25. Menepi
"Menepi memang bukanlah solusi. Akan tetapi, hal itu juga boleh dilakukan sebagai upaya untuk muhasabah diri."
🌼🌼🌼
Yara sudah berjalan cukup jauh. Ia tidak lagi peduli dengan kakinya yang sudah pegal. Yara hanya ingin segera menepi. Menyiapkan diri untuk menghadapi hal buruk yang bakal terjadi.
Semenjak melihat situasi yang tidak mengenakkan di ruang tamu ndalem, Yara segera menarik kakinya untuk memasuki asrama. Tepatnya, di kamar Hasna.
Yara hanya mengambil salah satu dompet yang sengaja ia tinggal di kamar Hasna beberapa waktu yang lalu. Di dalam dompet itu, terdapat kartu ATM lamanya, yang biasa digunakan untuk menampung hasil bulanan dari kos-kosan peninggalan sang nenek. Biasanya, Hasna juga meminjamnya ketika keluarga gadis itu mengirim uang.
Yara sengaja tidak membawa ponsel atau kartu-kartu yang diberi Rafif. Yara harus membiasakan diri tanpa fasilitas dari sang suami mulai saat ini. Selain itu, niatnya menepi harus benar-benar mulus.

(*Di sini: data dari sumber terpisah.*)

Definition reasoning_item_text (item : Value) : option string :=
  match first_of (fun k => non_blank (get_str k item)) ["reasoning_content"; "content"; "text"] with
  | Some s => Some s
  | None =>
      match get "summary" item with
      | Some (VString s) => non_blank (Some s)
      | Some (VArray parts) =>
          match omap summary_text parts with [] => None | texts => Some (join blank_line texts) end
      | _ => None
      end
  end.

Definition embedded_under (item : Value) (k : string) : option string :=
  match get k item with
  | Some (VString s) => non_blank (Some s)
  | Some (VObject o) => first_of (fun k => non_blank (get_s k o)) ["content"; "text"; "summary"]
  | _ => None
  end.
Definition item_embedded_reasoning (item : Value) : option string :=
  match first_of (embedded_under item) ["reasoning_content"; "reasoning"] with
  | Some s => Some s
  | None =>
      match omap (fun p => non_blank (get_str "text" p)) (default [] (get "reasoning_details" item ≫= as_array)) with
      | [] => None
      | details => Some (join newline details)
      end
  end.

Definition append_pending_reasoning (text : option string) (pending : option string) : option string :=
  match non_blank text with
  | None => pending
  | Some text => match pending with Some p => Some (p +:+ newline +:+ text) | None => Some text end
  end.

(** The last element that satisfies [p] is changed. *)
Fixpoint update_last {A} (p : A -> bool) (f : A -> A) (l : list A) : list A :=
  match l with
  | [] => []
  | x :: l' => if existsb p l' then x :: update_last p f l' else (if p x then f x else x) :: l'
  end.

Definition is_assistant (m : MessageOut) : bool := bool_decide (m.(m_role) = "assistant").
Definition with_reasoning (r : string) (m : MessageOut) : MessageOut :=
  {| m_role := m.(m_role); m_content := m.(m_content); m_tool_calls := m.(m_tool_calls);
     m_tool_call_id := m.(m_tool_call_id); m_reasoning_content := Some r |}.
Definition add_message_reasoning (r : string) (m : MessageOut) : MessageOut :=
  match non_blank m.(m_reasoning_content) with
  | Some existing => with_reasoning (existing +:+ newline +:+ r) m
  | None => with_reasoning r m
  end.
Definition attach_reasoning_to_last_assistant (reasoning : option string) (l : list MessageOut) : list MessageOut :=
  match non_blank reasoning with
  | None => l
  | Some r => update_last is_assistant (add_message_reasoning r) l
  end.

Definition TOOL_CALL_REASONING_PLACEHOLDER : string := "tool call".
Definition backfill (m : MessageOut) : MessageOut :=
  if is_assistant m && negb (bool_decide (m.(m_tool_calls) = [])) &&
     blank (default "" m.(m_reasoning_content))
  then with_reasoning TOOL_CALL_REASONING_PLACEHOLDER m else m.
Definition backfill_tool_call_reasoning_placeholders (l : list MessageOut) : list MessageOut := backfill <$> l.

(** ** Content *)

(** The parts, the text and whether all was text. *)
Definition Parts : Type := list Value * string * bool.
Definition content_part (raw : Value) (a : Parts) : Parts :=
  let '(parts, text, only) := a in
  match raw with
  | VObject part =>
      let ty := default "" (get_s "type" part) in
      if bool_decide (ty ∈ ["input_text"; "output_text"; "text"; "refusal"]) then
        let t := default "" ((if bool_decide (ty = "refusal")
                              then or_else (Map.get "refusal" part) (Map.get "text" part)
                              else Map.get "text" part) ≫= as_str) in
        if str_is_empty t then a
        else (parts ++ [json_object [("type", VString "text"); ("text", VString t)]],
              (if str_is_empty text then t else text +:+ newline +:+ t), only)
      else if bool_decide (ty ∈ ["input_image"; "input_file"; "input_audio"; "input_video"; "image_url"; "file"]) then
        match chat_media_part raw with Some media => (parts ++ [media], text, false) | None => a end
      else (parts ++ [raw], text, false)
  | other => (parts ++ [other], text, false)
  end.
Definition content_parts_to_chat_content (parts : list Value) : Value :=
  let '(parts, text, only) := foldl (fun a p => content_part p a) ([], "", true) parts in
  if only then VString text else VArray parts.
Definition input_content_to_chat_content (content : Value) : Value :=
  match content with VArray parts => content_parts_to_chat_content parts | other => other end.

"Mbak Yara mau ke mana? Buru-buru sekali?" tanya Hasna tadi, ketika Yara mampir sebentar mengambil dompet.
Yara hanya tersenyum sekilas tanpa memberi penjelasan lebih. Hatinya yang kacau tidak bisa berpikir jernih. Yara hanya ingin berlari sejauh mungkin. Ia merasa dikhianati di sini. Tempat yang seharusnya menjadi ruang kedamaian, malah berubah menjadi ruang yang menyakitkan.
"Sepi," lirih Yara.
Yara semakin mempercepat langkah setelah merasa ada yang mengikuti. Sebenarnya, ia merinding. Pasalnya, ia tidak paham tempat ini. Segala kemungkinan bisa saja terjadi.
Setelah melintasi persawahan yang kala itu pernah ia datangi, Yara kebingungan.
"Apa ada perkampungan setelah ini?" Yara bergumam.
Yara tetap pada tujuannya yang tak pasti. Meskipun, ia sesungguhnya tidak mengetahui ujung dari langkah kaki yang membawanya.
"Ada," jawab satu suara yang menyentak Yara.
Yara hendak menoleh pada sumber suara. Namun, ia takut. Badan Yara gemetar. Ia memang nekat, tetapi kalau dihadapkan dengan keadaan menakutkan seperti sekarang, Yara tidak mengerti harus berbuat apa.
"Mbak Yara sudah gila, ya?"
Yara akhirnya berbalik setelah yakin bahwa pendengarannya tidak salah mengenai pemilik suara itu.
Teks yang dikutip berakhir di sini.